(** [type AnnotatedResource string] and its constants *)
Abbreviation AnnotatedResource := string (only parsing).
Definition AnnotatedResourceAll : AnnotatedResource := "all".
Definition AnnotatedResourceService : AnnotatedResource := "service".
Definition AnnotatedResourceIngress : AnnotatedResource := "ingress".
Definition AnnotatedResourceGateway : AnnotatedResource := "gateway".
Definition AnnotatedResourceHTTPRoute : AnnotatedResource := "httproute".
Definition AnnotatedResourceGRPCRoute : AnnotatedResource := "grpcroute".

Record AnnotationSettings := {
  as_PropagatedAnnotations : option StrMap;
  as_PropagateAllAnnotations : option bool;
  as_DeniedAnnotations : option (list string);
  as_DefaultAnnotations : option (gmap AnnotatedResource StrMap);
}.

(** ** [loadbalancer_types.go] *)

Record LoadBalancerPort := { lbp_Name : string; lbp_Protocol : string; lbp_Port : Z }.

Definition LoadBalancerPersistenceTypeSourceIP : string := "SourceIP".
Record LoadBalancerPersistence := { pers_Type : string }.

Record LoadBalancerSpec := {
  lbs_Endpoints : list LoadBalancerEndpoints;
  lbs_Ports : list LoadBalancerPort;
  lbs_Hostname : string;
  lbs_Type : string;
  lbs_ExternalTrafficPolicy : string;
  lbs_Persistence : option LoadBalancerPersistence;
}.

(** The status type [ServicePort]: a [corev1.ServicePort] and the upstream port. *)
Record ServicePort := { stp_Core : CoreServicePort; stp_UpstreamTargetPort : Z }.
Record ServiceStatus := { ss_Ports : list ServicePort }.

Record HostnameStatus := {
  hs_Hostname : string;
  hs_TLSEnabled : bool;
  hs_DNSRecordCreated : bool;
}.

(** [lst_LoadBalancer] is [corev1.LoadBalancerStatus], its list of ingress points. *)
Record LoadBalancerStatus := {
  lst_LoadBalancer : list LoadBalancerIngress;
  lst_Service : ServiceStatus;
  lst_Hostname : option HostnameStatus;
}.
Definition emptyLoadBalancerStatus : LoadBalancerStatus :=
  {| lst_LoadBalancer := []; lst_Service := {| ss_Ports := [] |}; lst_Hostname := None |}.

Record LoadBalancer := {
  lb_Meta : ObjectMeta;
  lb_Spec : LoadBalancerSpec;
  lb_Status : LoadBalancerStatus;
}.
Lemma healed_step t l st e :
  healed t l st → e ∉ l → (∀ e', e' ∈ l → String.le e' e) →
  healed t (l ++ [e]) (healEndpoint st e).
Proof.
  intros [Hent Hown Hall] He Hle.
  destruct (healEndpoint_keys st e) as [Koth Khere Kown].
  set (ks := sort_strings _) in *. set (st' := healEndpoint st e) in *.
  assert (∀ k p, entry t e k = Some p → k ∈ ks) as Hks.
  { intros k p Hk. unfold ks. rewrite elem_of_sort_strings, list_elem_of_fmap.
    exists (k, p). split; [done|]. apply elem_of_map_to_list. rewrite entry_default.
    apply Hent. split; [done|]. by intros. }
  assert (∀ k p, entry st.1 e k = Some p ↔ entry t e k = Some p) as Hte.
  { intros k p. rewrite Hent. naive_solver. }
  constructor.
  - intros e' k p. rewrite elem_of_snoc.
    destruct (decide (e' = e)) as [->|Hne].
    + rewrite Khere, Hte. split; intros [H1 H2]; (split; [done|]); intros; [|auto].
      apply H2. by eapply Hks.
    + rewrite Koth, Hent by done. split; intros [H1 H2]; (split; [done|]).
      * intros [Hl|]; [|done]. apply Kown. left. by apply H2.
      * intros Hl. specialize (H2 (or_introl Hl)). apply Kown in H2 as [?|(_&?&_)]; done.
  - intros p o Ho. apply Kown in Ho as [Ho|(Hn & -> & k & Hin & Hk)].
    + destruct (Hown _ _ Ho) as (H1 & H2 & H3). split_and!; [set_solver|done|].
      intros e' k' [Hl| ->]%elem_of_snoc Hk'; [by eapply H3|].
      by apply Hle.
    + apply Hte in Hk. split_and!; [set_solver|by eauto|].
      intros e' k' [Hl| ->]%elem_of_snoc Hk'.
      * destruct (Hall _ _ _ Hl Hk') as [o Ho]. congruence.
      * reflexivity.
  - intros e' k p [Hl| ->]%elem_of_snoc Hk.
    + destruct (Hall _ _ _ Hl Hk) as [o Ho]. exists o. apply Kown. by left.
    + destruct (st.2 !! p) as [o|] eqn:Ho; [exists o; apply Kown; by left|].
      exists e. apply Kown. right. split_and!; [done|done|].
      exists k. split; [by eapply Hks|]. by apply Hte.
Qed.

Lemma healed_foldl t l : StronglySorted String.le l → NoDup l → healed t l (foldl healEndpoint (t, ∅) l).
Proof.
  induction l as [|e l IH] using rev_ind; intros Hs Hnd.
  { constructor; simpl; set_solver. }
  rewrite foldl_app. simpl. apply NoDup_app in Hnd as (Hnd & Hd & _).
  apply StronglySorted_app in Hs as (Hle & Hs & _).
  apply healed_step; [by apply IH| |].
  - intros Hin. apply (Hd e Hin). set_solver.
  - intros e' Hin. apply Hle; [done|set_solver].
Qed.

(** Healing keeps an entry exactly when its endpoint is the first owner of its port. *)
Lemma heal_spec t e k p :
  entry (healLoadStateCollisions t) e k = Some p ↔
  entry t e k = Some p ∧ ∀ e' k', entry t e' k' = Some p → String.le e e'.
Proof.
  unfold healLoadStateCollisions. set (l := sort_strings _).
  destruct (healed_foldl t l) as [Hent Hown Hall].
  { unfold l. auto with kubelb. }
  { unfold l. auto with kubelb. }
  assert (∀ e k p, entry t e k = Some p → e ∈ l) as Hl.
  { intros e' k' p' H. unfold l. rewrite elem_of_sort_strings, list_elem_of_fmap.
    unfold entry in H. destruct (t !! e') as [m|] eqn:He; [|done].
    exists (e', m). split; [done|]. by apply elem_of_map_to_list. }
  rewrite Hent. split; intros [H1 H2]; (split; [done|]).
  - intros e' k' H'. destruct (Hown p e) as (_ & _ & H3); [by eapply H2, Hl|]. by eapply H3, H'; eapply Hl.
  - intros Hin. destruct (Hall e k p Hin H1) as [o Ho].
    destruct (Hown p o Ho) as (Ho1 & [k' Hk'] & Ho3). rewrite Ho. f_equal.
    apply (anti_symm String.le); [by eapply Ho3|by eapply H2].
Qed.

(** ** Lemmas: whole operations *)

(** What a client may rely on when it asks for the ports of one endpoint, stated on
    the partial map from (endpoint key, port key) to ports. *)
Record spec_allocate (e : string) (keys : list string) (v v' : string -> string -> option Z) : Prop := {
  sa_exact : ∀ k, is_Some (v' e k) ↔ k ∈ keys;
  sa_stable : ∀ k p, k ∈ keys → v e k = Some p → v' e k = Some p;
  sa_frame : ∀ e' k, e' ≠ e → v' e' k = v e' k;
  sa_fresh : ∀ k p, v' e k = Some p → v e k = None → ∀ e' k', v e' k' ≠ Some p;
  sa_distinct : ∀ k1 k2 p, v' e k1 = Some p → v' e k2 = Some p → v e k1 = None → k1 = k2;
}.

Lemma marked_of_exact pa : reverse_exact pa →
  ∀ e k p, entry (portLookup pa) e k = Some p → p ∈ portLookupReverse pa.
Proof. intros H e k p Hp. apply H. eauto. Qed.
(* ===== verification/LoadBalancers.v ===== *)
(** * Load balancers and hostnames

    [internal/kubelb/loadbalancer.go]: the mapping of a tenant's Service to a
    LoadBalancer, the check whether a stored LoadBalancer is up to date, the ports of
    the Service KubeLB creates, and the hostnames it generates. *)

From Stdlib Require Import Ascii.
From S2P Require Import Prelude GoStrings Api Names PortAllocator Annotations.

Local Open Scope go_scope.

(** ** [MapLoadBalancer] *)

Definition mappedPortName (port : CoreServicePort) : string :=
  if bool_decide (sp_Name port = "")
  then Itoa (sp_Port port) ⊕ "-" ⊕ ToLower (sp_Protocol port)
  else ToLower (sp_Name port).

(** Annotations of the Service without kubectl's record: the map of the Service itself
    is changed, and shared with the result. *)
Definition withoutLastApplied (a : GoMap) : GoMap := delete LastAppliedConfigAnnotation <$> a.

(** The load balancer, and the Service as the call leaves it. *)
Definition MapLoadBalancer (userService : Service) (clusterEndpoints : list EndpointAddress)
  (useAddressesReference : bool) (clusterName : string) : LoadBalancer * Service :=
  let ports := svc_Ports userService in
  let lbEndpoints :=
    {| lbe_Name := "";
       lbe_Addresses := if useAddressesReference then [] else clusterEndpoints;
       lbe_AddressesReference := if useAddressesReference then Some DefaultAddressName else None;
       lbe_Ports := (λ p, {| ep_Name := mappedPortName p; ep_Port := sp_NodePort p; ep_Protocol := sp_Protocol p |}) <$> ports |} in
  let meta := svc_Meta userService in
  let annotations := withoutLastApplied (om_Annotations meta) in
  ({| lb_Meta :=
        objectMeta (om_UID meta) clusterName ""
          (Some (<[LabelOriginNamespace := om_Namespace meta]>
                (<[LabelOriginName := om_Name meta]>
                (<[LabelTenantName := clusterName]> ∅))))
          annotations;
      lb_Spec :=
        {| lbs_Endpoints := [lbEndpoints];
           lbs_Ports := (λ p, {| lbp_Name := mappedPortName p; lbp_Protocol := sp_Protocol p; lbp_Port := sp_Port p |}) <$> ports;
           lbs_Hostname := "";
           lbs_Type := svc_Type userService;
           lbs_ExternalTrafficPolicy := svc_ExternalTrafficPolicy userService;
           lbs_Persistence :=
             if bool_decide (svc_SessionAffinity userService = ServiceAffinityClientIP)
             then Some {| pers_Type := LoadBalancerPersistenceTypeSourceIP |} else None |};
      lb_Status := emptyLoadBalancerStatus |},
   {| userService with svc_Meta := {| meta with om_Annotations := annotations |} |}).
(* ===== verification/Kube.v ===== *)
(** * Controllers as programs over the Kubernetes API

    The reconcile loops of [internal/] read and write objects of one or two clusters
    through controller-runtime's client. Here is what they use of it:

    - errors that are wrapped and inspected ([fmt.Errorf] with [%w], [IsNotFound] and the
      like);
    - a state monad [M S] whose computations return, fail with an error, panic, or never
      return;
    - a cluster as a map from kind, namespace and name to an object, with the documented
      behaviour of [Get], [List], [Create], [Update], [Status().Update], [Patch] and
      [Delete]: the status is a subresource, a deleted object with finalizers is only
      marked, an update that removes the last finalizer of a marked object removes it;
    - faults: any call may fail with any error before it does anything. The list
      [cl_faults] has the outcome of the next calls, [None] for a call that goes through;
      when it is empty, all calls go through.

    A reconcile runs without interference; what other writers do between the calls of one
    reconcile appears as the conflicts and other errors of the fault list. Generations,
    resource versions, server-side defaulting and garbage collection are not modelled.

    The second half is a small logic of these programs: [within R m] says that every run
    of [m], whatever its outcome, moves the state along the preorder [R]. *)

From S2P Require Import Prelude GoStrings Api GatewayApi.
Local Open Scope go_scope.

(** ** Errors *)

Inductive Reason :=
| NotFound
| AlreadyExists
| Conflict
| OtherReason (r : string).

^^^^^^^^

▶ _Work to be completed_
Your output should consist solely of the lines from the beginning of the entries through the line containing "Definition AnnotatedResourceHTTPRoute : AnnotatedResource", reproduced exactly.

▶ _Task result_
(** [type AnnotatedResource string] and its constants *)
Abbreviation AnnotatedResource := string (only parsing).
Definition AnnotatedResourceAll : AnnotatedResource := "all".
Definition AnnotatedResourceService : AnnotatedResource := "service".
Definition AnnotatedResourceIngress : AnnotatedResource := "ingress".
Definition AnnotatedResourceGateway : AnnotatedResource := "gateway".
Definition AnnotatedResourceHTTPRoute : AnnotatedResource := "httproute".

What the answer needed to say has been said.